*** Information provided Section Begins ***

(** X5. A change event from an element whose name is none of [LOGGEDIN],
    [USERNAME], [EMAIL] is dispatched and ignored: the store keeps the very
    same state object and its record. *)
Theorem handleInputChange_unknown_name (st : store) (name text : string) :
  store_ok st →
  name ≠ "LOGGEDIN" → name ≠ "USERNAME" → name ≠ "EMAIL" →
  ∃ st', handleInputChange st name text = Ok st'
    ∧ userState st' = userState st
    ∧ state_of st' = state_of st.
Proof.
  intros Hok H1 H2 H3. unfold handleInputChange.
  rewrite send_other_eq;
    [| intros H; by apply (set_name_inj name "LOGGEDIN") in H
     | intros H; by apply (set_name_inj name "USERNAME") in H
     | intros H; by apply (set_name_inj name "EMAIL") in H ].
  eexists. split; [done|]. split; [done|].
  unfold state_of; simpl. by apply props_of_app_old.
Qed.

Lemma handleInputChange_unknown_name_witness :
  store_ok mount
  ∧ ∃ st', handleInputChange mount "PHONE" "555" = Ok st'
      ∧ userState st' = userState mount
      ∧ state_of st' = state_of mount.
Proof.
  split; [unfold store_ok; simpl; lia|].
  apply (handleInputChange_unknown_name mount "PHONE" "555");
    [unfold store_ok; simpl; lia | discriminate | discriminate | discriminate].
Defined.

(** X6. From a well-typed record, a change event leaves a well-typed record
    for every element name but [LOGGEDIN]: under that name the typed text,
    a string, is stored in [isLoggedIn]. *)
Theorem handleInputChange_typing (st : store) (name text : string) :
  store_ok st →
  well_typed (st_heap st) (userState st) = true →
  ∃ st', handleInputChange st name text = Ok st'
    ∧ well_typed (st_heap st') (userState st')
      = negb (bool_decide (name = "LOGGEDIN")).
Proof.
  intros Hok Hwt.
  destruct (decide (name = "LOGGEDIN")) as [->|H1].
  { destruct (send_set st "SET_LOGGEDIN" "isLoggedIn" (VStr text) Hok set_loggedin)
      as (st' & Hrun & Hst & _).
    exists st'. split; [done|].
    by rewrite (well_typed_after_set _ _ _ _ _ _ _ set_loggedin Hst Hwt). }
  rewrite bool_decide_eq_false_2 by done; simpl.
  destruct (decide (name = "USERNAME")) as [->|H2].
  { destruct (send_set st "SET_USERNAME" "username" (VStr text) Hok set_username)
      as (st' & Hrun & Hst & _).
    exists st'. split; [done|].
    by rewrite (well_typed_after_set _ _ _ _ _ _ _ set_username Hst Hwt). }
  destruct (decide (name = "EMAIL")) as [->|H3].
  { destruct (send_set st "SET_EMAIL" "email" (VStr text) Hok set_email)
      as (st' & Hrun & Hst & _).
    exists st'. split; [done|].
    by rewrite (well_typed_after_set _ _ _ _ _ _ _ set_email Hst Hwt). }
  unfold handleInputChange.
  rewrite send_other_eq;
    [| intros H; by apply (set_name_inj name "LOGGEDIN") in H
     | intros H; by apply (set_name_inj name "USERNAME") in H
     | intros H; by apply (set_name_inj name "EMAIL") in H ].
  eexists. split; [done|]. simpl.
  rewrite <- Hwt. apply well_typed_of_props. by apply props_of_app_old.
Qed.

Lemma handleInputChange_typing_witness :
  store_ok mount
  ∧ well_typed (st_heap mount) (userState mount) = true
  ∧ ∃ st', handleInputChange mount "LOGGEDIN" "yes" = Ok st'
      ∧ well_typed (st_heap st') (userState st') = false.
Proof.
  split; [unfold store_ok; simpl; lia|].
  split; [reflexivity|].
  apply (handleInputChange_typing mount "LOGGEDIN" "yes");
    [unfold store_ok; simpl; lia | reflexivity].
Defined.

(** X7. A click stores a boolean in [isLoggedIn], the negation of the
    truthiness of what was there, whatever that was, and leaves [username]
    and [email] as they were. *)
Theorem handleLoggedIn_negates (st : store) :
  store_ok st →
  ∃ st', handleLoggedIn st = Ok st'
    ∧ field (st_heap st') (userState st') "isLoggedIn"
      = VBool (negb (to_boolean
                       (field (st_heap st) (userState st) "isLoggedIn")))
    ∧ field (st_heap st') (userState st') "username"
      = field (st_heap st) (userState st) "username"
    ∧ field (st_heap st') (userState st') "email"
      = field (st_heap st) (userState st) "email".
Proof.
  intros Hok.
  destruct (handleLoggedIn_set st Hok) as (st' & Hrun & Hst & _).
  destruct (field_after_set _ _ _ _ _ _ Hst) as [Hset Hother].
  exists st'. split; [done|]. split; [done|].
  split; by apply Hother.
Qed.

Lemma handleLoggedIn_negates_witness :
  store_ok mount
  ∧ ∃ st', handleLoggedIn mount = Ok st'
      ∧ field (st_heap st') (userState st') "isLoggedIn" = VBool true
      ∧ field (st_heap st') (userState st') "username"
        = field (st_heap mount) (userState mount) "username"
      ∧ field (st_heap st') (userState st') "email"
        = field (st_heap mount) (userState mount) "email".
Proof.
  split; [unfold store_ok; simpl; lia|].
  apply (handleLoggedIn_negates mount). unfold store_ok; simpl; lia.
Defined.

(** X8. Two clicks, each on the state the previous one left, bring a
    boolean [isLoggedIn] back: the record after the second click is the
    record before the first. *)
Theorem handleLoggedIn_twice (st : store) (b : bool) :
  store_ok st →
  field (st_heap st) (userState st) "isLoggedIn" = VBool b →
  ∃ st1 st2,
    handleLoggedIn st = Ok st1
    ∧ handleLoggedIn st1 = Ok st2
    ∧ state_of st1 = <["isLoggedIn" := VBool (negb b)]> (state_of st)
    ∧ state_of st2 = state_of st.
Proof.
  intros Hok Hb.
  destruct (handleLoggedIn_set st Hok) as (st1 & Hrun1 & Hst1 & Hok1).
  destruct (handleLoggedIn_set st1 Hok1) as (st2 & Hrun2 & Hst2 & _).
  rewrite Hb in Hst1; simpl in Hst1.
  destruct (field_after_set _ _ _ _ _ _ Hst1) as [Hset1 _].
  rewrite Hset1 in Hst2; simpl in Hst2.
  exists st1, st2. split; [done|]. split; [done|]. split; [done|].
  rewrite Hst2, Hst1, insert_insert_eq, negb_involutive.
  apply insert_id. by apply lookup_of_field_bool.
Qed.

*** Information provided Section Ends ***

### Task objective:
Which lines above hold the string "text"? Copy every one of them.

### Expected answer:
Theorem handleInputChange_unknown_name (st : store) (name text : string) :
  ∃ st', handleInputChange st name text = Ok st'
    for every element name but [LOGGEDIN]: under that name the typed text,
Theorem handleInputChange_typing (st : store) (name text : string) :
  ∃ st', handleInputChange st name text = Ok st'
  { destruct (send_set st "SET_LOGGEDIN" "isLoggedIn" (VStr text) Hok set_loggedin)
  { destruct (send_set st "SET_USERNAME" "username" (VStr text) Hok set_username)
  { destruct (send_set st "SET_EMAIL" "email" (VStr text) Hok set_email)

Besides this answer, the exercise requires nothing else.